En las profundidades heladas del noreste siberiano, un descubrimiento ha desafiado los límites de la biología molecular. Allí, atrapado durante 39 mil años en el permafrost, el mamut Yuka no solo conservó piel, huesos y músculos en un estado casi perfecto: también preservó algo que hasta ahora parecía imposible, fragmentos de ARN, una de las moléculas más frágiles y efímeras de la vida
Un nuevo estudio publicado en la revista Cell y liderado por el paleogenetista Emilio Mármol-Sánchez logró secuenciar por primera vez ARN de un animal tan antiguo. Este avance permite observar la actividad genética real de Yuka en los momentos previos a su muerte, algo impensado hace solo unos años. Mientras el ADN funciona como un manual de instrucciones duradero, el ARN es la molécula que ejecuta órdenes biológicas inmediatas.
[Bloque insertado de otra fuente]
(** * Directory tree generator: a shallow embedding of
      [others/directory-tree/directory_tree_generator.py]

    The development follows the Python module top to bottom: the option
    records, the ignore filter, the size formatter, the three recursive
    generators (text, Markdown, JSON), the HTML page,
    [generate_to_string], [generate_to_file] and [main].  Python [int] is
    [Z], a [float] is the rational it equals, [str] is [string] (a
    sequence of bytes, so names are exact for ASCII and byte-wise
    otherwise), a [set] of strings is a [gset string], a [dict] is an
    association list in insertion order and the mutable [self.stats] is
    threaded explicitly through every generator. *)

From Stdlib Require Import ZArith QArith Qround Ascii String List Bool Lia Lqa.
From Stdlib Require Import Sorting.Sorted Sorting.Permutation.
From Stdlib Require Import Numbers.DecimalString.
From stdpp Require Import base decidable gmap strings list.

Import ListNotations.
Set Warnings "-register-all".
Local Open Scope list_scope.
Local Open Scope Z_scope.

(** ** Python string primitives *)

Module PyStr.

(** [s.startswith(p)] *)
Definition startswith (s p : string) : bool := String.prefix p s.

(** [s.endswith(p)]: the last [len p] characters of [s] are [p]. *)
Definition endswith (s p : string) : bool :=
  (String.length p <=? String.length s)%nat &&
  String.eqb (String.substring (String.length s - String.length p)
                               (String.length p) s) p.

(** [c in s] for a one-character [c] *)
Fixpoint contains_char (c : ascii) (s : string) : bool :=
  match s with
  | EmptyString => false
  | String a s' => Ascii.eqb a c || contains_char c s'
  end.

(** [s[1:]] *)
Definition drop_first (s : string) : string :=
  match s with
  | EmptyString => EmptyString
  | String _ s' => s'
  end.

(** [s[:-1]] *)
Fixpoint drop_last (s : string) : string :=
  match s with
  | EmptyString => EmptyString
  | String a EmptyString => EmptyString
  | String a s' => String a (drop_last s')
  end.

(** [s.isascii()]: every character is below 128. *)
Fixpoint isascii (s : string) : bool :=
  match s with
  | EmptyString => true
  | String a s' => (nat_of_ascii a <? 128)%nat && isascii s'
  end.

(** [c.lower()] for an ASCII character: only the capitals move. *)
Definition lower_ascii (c : ascii) : ascii :=
  let n := nat_of_ascii c in
  if ((65 <=? n) && (n <=? 90))%nat then ascii_of_nat (n + 32) else c.

(** [s.lower()] for a string with [s.isascii()].  Python lowers every
    cased code point; in an ASCII string these are the capitals [A] to
    [Z].  On other strings this function leaves the characters above 127
    alone, which [str.lower] does not: what is proved of the order of
    names is therefore stated for ASCII names. *)
Fixpoint lower (s : string) : string :=
  match s with
  | EmptyString => EmptyString
  | String a s' => String (lower_ascii a) (lower s')
  end.

(** ['\n'.join(lines)] and friends *)
Definition join (sep : string) (l : list string) : string :=
  String.concat sep l.

End PyStr.

(** ** The option records *)

Inductive OutputFormat := TEXT | MARKDOWN | HTML | JSON.

Record TreeStats := mkStats {
  total_dirs : nat;
  total_files : nat;
  skipped : nat;
  errors : nat
}.

(** [TreeStats()] *)
Definition TreeStats_new : TreeStats := mkStats 0 0 0 0.

Record TreeConfig := mkConfig {
  max_depth : option Z;
  show_hidden : bool;
  dirs_only : bool;
  show_size : bool;
  show_permissions : bool;
  cfg_ignore_patterns : gset string
}.

(** [TreeConfig()] with every default, [ignore_patterns] being replaced by
    the empty set in [__post_init__]. *)
Definition TreeConfig_new : TreeConfig :=
  mkConfig None false false false false ∅.

(** ** The generator object *)

Definition DEFAULT_IGNORE : gset string :=
  list_to_set
    [ "__pycache__"; ".git"; ".svn"; ".hg"; "node_modules";
      ".idea"; ".vscode"; ".DS_Store"; "venv"; "env";
      ".pytest_cache"; ".mypy_cache"; "__MACOSX" ].

(** The fields of [DirectoryTreeGenerator] that are read but never written
    after [__init__]; [self.stats] is the threaded state. *)
Record Generator := mkGenerator {
  config : TreeConfig;
  output_format : OutputFormat;
  ignore_patterns : gset string
}.

(** [DirectoryTreeGenerator.__init__] *)
Definition Generator_init (cfg : TreeConfig) (fmt : OutputFormat) : Generator :=
  mkGenerator cfg fmt (DEFAULT_IGNORE ∪ cfg_ignore_patterns cfg).

(** The body of the [for pattern in self.ignore_patterns] loop of
    [should_ignore]: does this one pattern make the loop return [True]? *)
Definition wildcard_hit (entry pattern : string) : bool :=
  if PyStr.contains_char "*"%char pattern then
    if PyStr.startswith pattern "*" then
      PyStr.endswith entry (PyStr.drop_first pattern)
    else if PyStr.endswith pattern "*" then
      PyStr.startswith entry (PyStr.drop_last pattern)
    else false
  else false.

Definition should_ignore (self : Generator) (entry : string) : bool :=
  if negb (show_hidden (config self)) && PyStr.startswith entry "." then true
  else if bool_decide (entry ∈ ignore_patterns self) then true
  else existsb (wildcard_hit entry) (elements (ignore_patterns self)).

(** ** [_format_size]

    [size] starts as an [int] and becomes a [float], a double, where it
    is first divided by [1024.0] or, when the first test already
    succeeds, where [.1f] formats it.  The comparison of an [int] with
    [1024.0] is exact, and so is that of the double nearest to it,
    because every int up to 2^53 is a double; dividing a double by 1024
    only moves its exponent.  So every running value is the rational
    [float(size) / 1024^k], and the model keeps that rational.  The
    format [.1f] prints the nearest multiple of one tenth, an exact tie
    going to the even tenth.

    An [int] of magnitude 2^1024 - 2^970 or more has no double and
    [float] raises [OverflowError] for it; [fits_float] is the range in
    which this does not happen, and what is proved of [_format_size] is
    stated within it.  The [st_size] of a file is a 64-bit offset. *)

Definition Qltb (x y : Q) : bool := negb (Qle_bool y x).

(** Nearest integer to [q], ties to even. *)
Definition round_half_even (q : Q) : Z :=
  let n := Qnum q in
  let d := Z.pos (Qden q) in
  let f := n / d in
  let r := n mod d in
  match (2 * r) ?= d with
  | Lt => f
  | Gt => f + 1
  | Eq => if Z.even f then f else f + 1
  end.

(** [float(n)] for an [int] [n], as the integer it equals: the nearest
    double, a tie going to the even mantissa.  An int of magnitude below
    2^53 is a double; a larger one keeps its 53 leading bits, the
    [Z.log2 |n| - 52] bits below them being rounded away. *)
Definition float_of_int (n : Z) : Z :=
  let a := Z.abs n in
  if a <? 2 ^ 53 then n
  else
    let e := Z.log2 a - 52 in
    Z.sgn n * (round_half_even (a # Z.to_pos (2 ^ e)) * 2 ^ e).

(** The ints that [float] converts without [OverflowError]. *)
Definition fits_float (n : Z) : bool := Z.abs n <? 2 ^ 1024 - 2 ^ 970.

Definition digits_of_Z (z : Z) : string :=
  NilZero.string_of_uint (N.to_uint (Z.to_N z)).

(** [f"{q:.1f}"] *)
Definition format_1f (q : Q) : string :=
  let t := round_half_even (q * 10) in
  let a := Z.abs t in
  (if Qltb q 0 then "-" else "") +:+
  digits_of_Z (a / 10) +:+ "." +:+ digits_of_Z (a mod 10).

(** The [for unit in [...]] loop: the label and the running value at the
    moment the function returns. *)
Fixpoint format_size_loop (units : list string) (size : Q) : string * Q :=
  match units with
  | [] => ("PB", size)
  | unit :: rest =>
      if Qltb size 1024 then (unit, size)
      else format_size_loop rest (size / 1024)
  end.

Definition format_size_units : list string := ["B"; "KB"; "MB"; "GB"; "TB"].

Definition _format_size (size : Z) : string :=
  let '(unit, v) :=
    format_size_loop format_size_units (inject_Z (float_of_int size)) in
  "(" +:+ format_1f v +:+ unit +:+ ")".

(** ** Tree drawing characters

    Byte for byte as the class attributes have them in the source file. *)

Definition PIPE : string := "â”‚".
Definition TEE : string := "â”œâ”€â”€".
Definition ELBOW : string := "â””â”€â”€".
Definition SPACE : string := "    ".
Definition PIPE_SPACE : string := "â”‚   ".

(** ** Exceptions and the file system

    A [Path] is what the generators can observe of a [pathlib.Path]: its
    [name], whether [is_dir()] holds, what [stat()] gives (or that it
    raises), and for a directory what [iterdir()] yields, in the order
    the operating system lists it, or the exception it raises. *)

Inductive PyExc :=
| PermissionError (msg : string)
| OSError (msg : string)
| NotADirectoryError (msg : string)
| FileNotFoundError (msg : string)
| TypeError (msg : string)
| UnicodeEncodeError (msg : string).

(** [str(e)] *)
Definition exc_str (e : PyExc) : string :=
  match e with
  | PermissionError m | OSError m | NotADirectoryError m
  | FileNotFoundError m | TypeError m | UnicodeEncodeError m => m
  end.

Record StatResult := mkStat { st_size : N; st_mode : N }.

Inductive Path :=
| File (name : string) (regular : bool) (st : option StatResult)
| Dir (name : string) (st : option StatResult) (listing : PyExc + list Path).

Definition name (p : Path) : string :=
  match p with File n _ _ | Dir n _ _ => n end.

Definition is_dir (p : Path) : bool :=
  match p with File _ _ _ => false | Dir _ _ _ => true end.

Definition is_file (p : Path) : bool :=
  match p with File _ r _ => r | Dir _ _ _ => false end.

Definition stat (p : Path) : option StatResult :=
  match p with File _ _ s | Dir _ s _ => s end.

(** [sorted(directory.iterdir(), ...)] starts by draining [iterdir()].
    For a path that is no directory the operating system's message names
    the path as it was passed to the generator; a [Path] keeps the last
    component only, and the message here names that. *)
Definition iterdir (p : Path) : PyExc + list Path :=
  match p with
  | File n _ _ => inl (NotADirectoryError ("[Errno 20] Not a directory: '" +:+ n +:+ "'"))
  | Dir _ _ l => l
  end.

(** ** [sorted(..., key=lambda p: (not p.is_dir(), p.name.lower()))]

    Python compares the key tuples lexicographically, [False < True] on
    the first component and code point order on the second, and
    [sorted] is stable.  A stable sort is determined by the order alone;
    it is written here as an insertion sort that puts an element in front
    of the first later element whose key is not smaller. *)

Definition key_le (k1 k2 : bool * string) : bool :=
  match fst k1, fst k2 with
  | false, true => true
  | true, false => false
  | _, _ => String.leb (snd k1) (snd k2)
  end.

Section Sorted.
Context {A : Type} (key : A -> bool * string).

Fixpoint insert_by (x : A) (l : list A) : list A :=
  match l with
  | [] => [x]
  | y :: l' =>
      if key_le (key x) (key y) then x :: l else y :: insert_by x l'
  end.

Definition sorted (l : list A) : list A := fold_right insert_by [] l.
End Sorted.

Definition sort_key (p : Path) : bool * string :=
  (negb (is_dir p), PyStr.lower (name p)).

(** Every entry below [p], at any depth, has an ASCII name. *)
Fixpoint ascii_entries (p : Path) : bool :=
  match p with
  | Dir _ _ (inr l) =>
      forallb (fun e => PyStr.isascii (name e) && ascii_entries e) l
  | _ => true
  end.

(** ** [get_entry_info] *)

Definition oct_digit (n : N) : ascii :=
  ascii_of_N (48 + n).

Fixpoint oct_digits (fuel : nat) (n : N) (acc : string) : string :=
  match fuel with
  | O => acc
  | S fuel' =>
      if (n <? 8)%N then String (oct_digit n) acc
      else oct_digits fuel' (n / 8)%N (String (oct_digit (n mod 8)%N) acc)
  end.

(** [oct(n)] for a non-negative [n] *)
Definition oct (n : N) : string :=
  "0o" +:+ oct_digits (S (N.to_nat (N.log2 n))) n "".

(** [s[-3:]] *)
Definition last3 (s : string) : string :=
  String.substring (String.length s - 3) 3 s.

Section Generators.
Variable self : Generator.

Definition get_entry_info (path : Path) : string :=
  let size_part :=
    if show_size (config self) && is_file path then
      match stat path with
      | Some s => [_format_size (Z.of_N (st_size s))]
      | None => []
      end
    else [] in
  let perm_part :=
    if show_permissions (config self) then
      match stat path with
      | Some s => ["[" +:+ last3 (oct (st_mode s)) +:+ "]"]
      | None => []
      end
    else [] in
  match (size_part ++ perm_part)%list with
  | [] => ""
  | info_parts => " " +:+ PyStr.join " " info_parts
  end.

(** [self.config.max_depth is not None and depth > self.config.max_depth] *)
Definition depth_exceeded (depth : Z) : bool :=
  match max_depth (config self) with
  | Some m => depth >? m
  | None => false
  end.

(** The condition of the list comprehension that filters the entries. *)
Definition keep_entry (e : Path) : bool :=
  negb (should_ignore self (name e)) &&
  (negb (dirs_only (config self)) || is_dir e).

(** The two statements inside [try:], shared word for word by the three
    generators.  The element type is left open: the generators pair
    every entry with the recursive call on it (see [with_rec]). *)
Definition list_entries {A : Type} (path_of : A -> Path) (l : list A) : list A :=
  List.filter (fun e => keep_entry (path_of e))
              (sorted (fun e => sort_key (path_of e)) l).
Su hallazgo permite reconstruir no quién era este mamut, sino qué estaba ocurriendo dentro de él cuando murió.
El análisis reveló que los genes activos indicaban un episodio extremo de esfuerzo físico: contracción muscular intensa, estrés metabólico y señales de fatiga. Esto encaja con estudios previos que detectaron marcas de depredadores en su cuerpo, sugiriendo que Yuka intentó huir desesperadamente antes de quedar atrapado en un lodazal. Incluso se identificó ARN del cromosoma y, confirmando que era un macho.
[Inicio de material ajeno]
(** A match of a summary pattern is an occurrence in the sense of the
    specification, and its group is the amount. *)
Lemma summary_match_occurrence label text i m :
  matches_at true (summary_pattern label) text i m ->
  summary_occurrence label text i (group text m 1).
Proof.
  intros (pre & s & k' & -> & Hlen & Hrun & Hst & Hg).
  unfold summary_pattern, numeric_run, star, opt, plus in Hrun.
  apply run_lit in Hrun. destruct Hrun as (s1 & Hp & Hrun).
  apply lit_prefix_ic in Hp. destruct Hp as (lab & -> & Hlab).
  simpl app in Hrun.
  apply run_rep_inv in Hrun. destruct Hrun as (mid & s2 & -> & Hmid & _ & _ & Hrun).
  apply run_rep_inv in Hrun. destruct Hrun as (dol & s3 & -> & Hdol & _ & Hd1 & Hrun).
  apply run_open_inv in Hrun.
  apply run_rep_inv in Hrun. destruct Hrun as (a & s4 & -> & Ha & Ha1 & _ & Hrun).
  apply run_rep_inv in Hrun. destruct Hrun as (d & s5 & -> & Hd & _ & Hd2 & Hrun).
  apply run_rep_inv in Hrun. destruct Hrun as (b & rest & -> & Hb & _ & _ & Hrun).
  apply run_close_inv in Hrun. apply run_nil_inv in Hrun.
  destruct Hrun as [He Hk]. subst k'. simpl in Hg, Hd1, Hd2.
  unfold group. rewrite Hg. simpl nth.
  pose proof (same_ic_length Hlab) as Hll.
  exists pre, lab, mid, dol, rest.
  assert (Hspan : span_text
            (pre ++ lab ++ mid ++ dol ++ a ++ d ++ b ++ rest)%string
            (i + String.length label + String.length mid + String.length dol,
             i + String.length label + String.length mid + String.length dol
             + String.length a + String.length d + String.length b)
          = (a ++ d ++ b)%string).
  { replace (pre ++ lab ++ mid ++ dol ++ a ++ d ++ b ++ rest)%string
      with ((pre ++ lab ++ mid ++ dol) ++ (a ++ d ++ b) ++ rest)%string
      by (now rewrite !append_assoc).
    replace (i + String.length label + String.length mid + String.length dol)
      with (String.length (pre ++ lab ++ mid ++ dol))
      by (rewrite !length_append; lia).
    replace (String.length (pre ++ lab ++ mid ++ dol) + String.length a
             + String.length d + String.length b)
      with (String.length (pre ++ lab ++ mid ++ dol)
            + String.length (a ++ d ++ b))
      by (rewrite !length_append; lia).
    apply span_text_middle. }
  rewrite Hspan.
  repeat split; auto.
  - now rewrite !append_assoc.
  - apply opt_text; auto.
  - exists a, d, b. repeat split; auto.
    + apply nonempty_length; exact Ha1.
    + apply opt_text; auto.
Qed.


(** The same correspondence for the account-number patterns. *)
Lemma account_match_occurrence label text i m :
  matches_at true (lit label ++ masked_number) text i m ->
  account_occurrence label text i (group text m 1).
Proof.
  intros (pre & s & k' & -> & Hlen & Hrun & Hst & Hg).
  unfold masked_number, star, plus in Hrun.
  apply run_lit in Hrun. destruct Hrun as (s1 & Hp & Hrun).
  apply lit_prefix_ic in Hp. destruct Hp as (lab & -> & Hlab).
  apply run_rep_inv in Hrun. destruct Hrun as (ws & s2 & -> & Hws & _ & _ & Hrun).
  apply run_open_inv in Hrun.
  apply run_rep_inv in Hrun. destruct Hrun as (st & s3 & -> & Hs & Hs1 & _ & Hrun).
  apply run_rep_inv in Hrun. destruct Hrun as (dg & rest & -> & Hd & Hd1 & _ & Hrun).
  apply run_close_inv in Hrun. apply run_nil_inv in Hrun.
  destruct Hrun as [He Hk]. subst k'. simpl in Hg.
  unfold group. rewrite Hg. simpl nth.
  pose proof (same_ic_length Hlab) as Hll.
  exists pre, lab, ws, rest.
  assert (Hspan : span_text (pre ++ lab ++ ws ++ st ++ dg ++ rest)%string
            (i + String.length label + String.length ws,
             i + String.length label + String.length ws
             + String.length st + String.length dg)
          = (st ++ dg)%string).
  { replace (pre ++ lab ++ ws ++ st ++ dg ++ rest)%string
      with ((pre ++ lab ++ ws) ++ (st ++ dg) ++ rest)%string
      by (now rewrite !append_assoc).
    replace (i + String.length label + String.length ws)
      with (String.length (pre ++ lab ++ ws))
      by (rewrite !length_append; lia).
    replace (String.length (pre ++ lab ++ ws) + String.length st
             + String.length dg)
      with (String.length (pre ++ lab ++ ws) + String.length (st ++ dg))
      by (rewrite !length_append; lia).
    apply span_text_middle. }
  rewrite Hspan.
  repeat split; auto.
  - now rewrite !append_assoc.
  - exists st, dg. repeat split; auto; apply nonempty_length; assumption.
Qed.


End ReFacts.

(* ------------------------------------------------------------------ *)
(** ** The transaction table *)

Module TableFacts.

Lemma last_opt_app {A : Type} (a b : list A) :
  last_opt (a ++ b) =
  match last_opt b with
  | None => last_opt a
  | Some y => Some y
  end.
Proof.
  induction a as [|x a IH]; simpl.
  - destruct (last_opt b); reflexivity.
  - rewrite IH. destruct (last_opt b); reflexivity.
Qed.

Lemma truthy_opt_some (o : option string) : truthy_opt o = true -> o <> None.
Proof. destruct o; simpl; intros H; [discriminate | discriminate]. Qed.

Lemma retained_dated_or_described tx :
  retained tx = true -> dated_or_described tx.
Proof.
  unfold retained, dated_or_described. intros H.
  apply orb_true_iff in H. destruct H as [H|H];
    [left | right]; apply truthy_opt_some; exact H.
Qed.

Lemma parse_row_blank cm acc r :
  blank_row r = true -> parse_row cm acc r = Ok acc.
Proof. unfold parse_row. intros ->. reflexivity. Qed.

Lemma parse_row_keeps cm acc r out :
  Forall dated_or_described acc ->
  parse_row cm acc r = Ok out -> Forall dated_or_described out.
Proof.
  unfold parse_row. intros Hacc H.
  destruct (blank_row r); [injection H as <-; exact Hacc|].
  destruct (build_trans cm r) as [tx|e]; simpl in H; [|discriminate].
  destruct (retained tx) eqn:E; injection H as <-; [|exact Hacc].
  apply Forall_app. split; [exact Hacc|].
  constructor; [|constructor]. apply retained_dated_or_described. exact E.
Qed.

Lemma parse_rows_keep cm rows : forall acc out,
  Forall dated_or_described acc ->
  parse_rows cm acc rows = Ok out -> Forall dated_or_described out.
Proof.
  induction rows as [|r rows IH]; intros acc out Hacc H; simpl in H.
  - injection H as <-. exact Hacc.
  - destruct (parse_row cm acc r) as [acc'|e] eqn:E; simpl in H; [|discriminate].
    eapply IH; [|exact H]. eapply parse_row_keeps; eauto.
Qed.

Lemma parse_rows_skip_blank cm r post pre : forall acc,
  blank_row r = true ->
  parse_rows cm acc (pre ++ r :: post) = parse_rows cm acc (pre ++ post).
Proof.
  induction pre as [|x pre IH]; intros acc Hr; simpl.
  - rewrite (parse_row_blank cm acc r Hr). reflexivity.
  - destruct (parse_row cm acc x) as [acc'|e]; simpl; [apply IH; exact Hr|].
    reflexivity.
Qed.

Lemma scan_tables_last ts : forall txs out,
  scan_tables txs ts = Ok out ->
  match last_opt (filter qualifies ts) with
  | None => out = txs
  | Some t => parse_transaction_table t = Ok out
  end /\
  Forall (fun t => exists r, parse_transaction_table t = Ok r)
         (filter qualifies ts).
Proof.
  induction ts as [|t ts IH]; intros txs out H; simpl in H.
  - injection H as <-. simpl. auto.
  - unfold scan_table in H. simpl filter.
    destruct (qualifies t) eqn:Q.
    + destruct (parse_transaction_table t) as [txs'|e] eqn:P; simpl in H;
        [|discriminate].
      destruct (IH _ _ H) as [Hl Hall]. simpl last_opt.
      destruct (last_opt (filter qualifies ts)).
      * split; [exact Hl|]. constructor; eauto.
      * subst out. split; [exact P|]. constructor; eauto.
    + simpl in H. apply IH. exact H.
Qed.

Lemma scan_pages_last pages : forall text txs r,
  scan_pages text txs pages = Ok r ->
  match last_opt (accepted_tables pages) with
  | None => snd r = txs
  | Some t => parse_transaction_table t = Ok (snd r)
  end /\
  Forall (fun t => exists r, parse_transaction_table t = Ok r)
         (accepted_tables pages).
Proof.
  unfold accepted_tables, all_tables.
  induction pages as [|p pages IH]; intros text txs r H; simpl in H.
  - injection H as <-. simpl. auto.
  - destruct (scan_tables txs (page_tables p)) as [txs'|e] eqn:S; simpl in H;
      [|discriminate].
    destruct (scan_tables_last _ _ S) as [Hl1 Ha1].
    destruct (IH _ _ _ H) as [Hl2 Ha2].
    simpl flat_map. rewrite filter_app, last_opt_app. split.
    + destruct (last_opt (filter qualifies (flat_map page_tables pages)));
        [exact Hl2|].
      rewrite Hl2.
      destruct (last_opt (filter qualifies (page_tables p))); assumption.
    + apply Forall_app. auto.
Qed.

End TableFacts.

Import StrFacts ReFacts TableFacts.

(* ------------------------------------------------------------------ *)
(** ** The greedy choice of the matcher *)


Module GreedyFacts.

(** *** Case *)







(** *** The longest repetition *)

Section Longest.

Variable R : Type.
Variable cont : string -> nat -> option R.


End Longest.

(** *** Literals *)



(** *** Runs that stop *)



Lemma drop_while_stops p s : stops p (drop_while p s).
Proof.
  induction s as [|c s IH]; simpl; [exact I|].
  destruct (p c) eqn:E; [exact IH | exact E].
Qed.






(** *** The amount *)


Lemma take_while_nonempty p a b :
  a <> "" -> all_chars p a = true -> take_while p (a ++ b) <> "".
Proof.
  destruct a as [|c a]; [congruence|]. simpl. intros _ H.
  apply andb_true_iff in H. destruct H as [-> _]. discriminate.
Qed.





End GreedyFacts.

(* ------------------------------------------------------------------ *)
(** ** What the summary and account patterns capture *)

Module CaptureFacts.

Import GreedyFacts.















(** *** The account number *)







Lemma stops_app_head p c (a b : string) :
  p c = false -> stops p (String c a ++ b).
Proof. intros H. exact H. Qed.






End CaptureFacts.

(* ------------------------------------------------------------------ *)
(** ** Worked examples *)

Module Examples.

Example bank_name_known :
  extract_bank_name "Wells Fargo Statement" = Some "WELLS FARGO".
Proof. vm_compute. reflexivity. Qed.

Example bank_name_first_token :
  extract_bank_name "  First National Bank" = Some "First".
Proof. vm_compute. reflexivity. Qed.

Example account_holder_trimmed :
  extract_account_holder ("Account Holder: Jane Q Public" ++ nl)
  = Some "Jane Q Public".
Proof. vm_compute. reflexivity. Qed.

Example strptime_full_month :
  strptime "January 5 2024" Fmt_B_d_Y = Ok (mkDate 2024 1 5).
Proof. vm_compute. reflexivity. Qed.

Example strptime_leap_day :
  strptime "2/29/2024" Fmt_m_d_Y = Ok (mkDate 2024 2 29) /\
  strptime "2/29/2023" Fmt_m_d_Y = Raise ValueError.
Proof. split; vm_compute; reflexivity. Qed.

Example strptime_text_remains :
  strptime "2/29/20245" Fmt_m_d_Y = Raise ValueError.
Proof. vm_compute. reflexivity. Qed.

(** Without a dollar sign the greedy [[^$]*] runs to the end of the text and
    gives back only the last digit. *)
Example summary_without_dollar :
  summary_field "Opening Balance" "Opening Balance: 9,000.00"
  = Some (0 # 1)%Q.
Proof. vm_compute. reflexivity. Qed.

Example table_parsed :
  parse_transaction_table coffee_table
  = Ok [mkTrans (Some "2024-01-05") (Some "Coffee") (Some (-9 # 2)%Q)
                (Some (1000 # 1)%Q) (Some Debit)].
Proof. vm_compute. reflexivity. Qed.

Example short_row_raises :
  parse_transaction_table
    [[Some "Date"; Some "Description"]; [Some "01/05/2024"]]
  = Raise IndexError.
Proof. vm_compute. reflexivity. Qed.

End Examples.

(* ------------------------------------------------------------------ *)
(** ** Properties of the specification *)

Import GreedyFacts CaptureFacts.

(** *** Which table gives the transactions *)

(** The two tests agree on the tables of the sample document. *)
Lemma two_tables_doc_tests_agree :
  Forall (fun t => qualifies t = qualifies_spec t) (all_tables two_tables_doc).
Proof. repeat (apply Forall_cons; [vm_compute; reflexivity|]). apply Forall_nil. Qed.

(** Where the test of the code and the specification's notion agree on the
    tables of a document, the tables the code accepts are the qualifying
    ones. *)
Lemma accepted_tables_qualifying pages :
  Forall (fun t => qualifies t = qualifies_spec t) (all_tables pages) ->
  accepted_tables pages = qualifying_tables pages.
Proof.
  intros A. unfold accepted_tables, qualifying_tables.
  apply filter_ext_in. intros t Hin.
  rewrite Forall_forall in A. exact (A t Hin).
Qed.

(** C1, as stated, fails: on a document with two qualifying tables, on
    whose tables the test of the code agrees with the specification's
    notion of a qualifying table, the transactions are not those parsed
    from the first qualifying table. *)
Lemma first_qualifying_table_does_not_win :
  ~ (forall pages st t1,
       Forall (fun t => qualifies t = qualifies_spec t) (all_tables pages) ->
       1 < length (qualifying_tables pages) ->
       extract_bank_statement pages = Ok st ->
       hd_error (qualifying_tables pages) = Some t1 ->
       parse_transaction_table t1 = Ok (transactions st)).
Proof.
  intros H.
  destruct (extract_bank_statement two_tables_doc) as [st|e] eqn:E;
    [|vm_compute in E; discriminate].
  assert (L : 1 < length (qualifying_tables two_tables_doc))
    by (vm_compute; lia).
  specialize (H two_tables_doc st _ two_tables_doc_tests_agree L E eq_refl).
  vm_compute in E. injection E as <-.
  vm_compute in H. discriminate.
Qed.

(** C1, amended: on a document on whose tables the test of the code agrees
    with the specification's notion of a qualifying table (a header row and
    one more row, and a header cell that contains a token), the
    transactions of the output are those parsed from the last qualifying
    table in page and table order (none when no table qualifies), and
    every qualifying table is parsed on the way. *)
Theorem transactions_from_last_qualifying_table pages st :
  Forall (fun t => qualifies t = qualifies_spec t) (all_tables pages) ->
  extract_bank_statement pages = Ok st ->
  match last_opt (qualifying_tables pages) with
  | None => transactions st = []
  | Some t => parse_transaction_table t = Ok (transactions st)
  end /\
  Forall (fun t => exists txs, parse_transaction_table t = Ok txs)
         (qualifying_tables pages).
Proof.
  intros A. rewrite <- (@accepted_tables_qualifying pages A).
  unfold extract_bank_statement. intros H.
  destruct (scan_pages "" [] pages) as [r|e] eqn:S; simpl in H; [|discriminate].
  injection H as <-. simpl transactions.
  exact (scan_pages_last _ _ _ S).
Qed.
Este hallazgo marca el nacimiento de la paleotranscriptómica, una nueva rama científica que permitirá estudiar no solo la genética de especies extintas, sino su actividad biológica en tiempo real. Además, abre posibilidades inquietantes: si el ARN puede preservarse por decenas de miles de años, podría recuperarse también de antiguos virus atrapados en el hielo, permitiendo entender su evolución y potencial riesgo.
Yuka, congelado entre la vida y la eternidad, no solo aporta datos: ofrece el primer retrato molecular del instante en que un animal prehistórico muere. Un latido detenido en el tiempo que cambia para siempre lo que creíamos posible.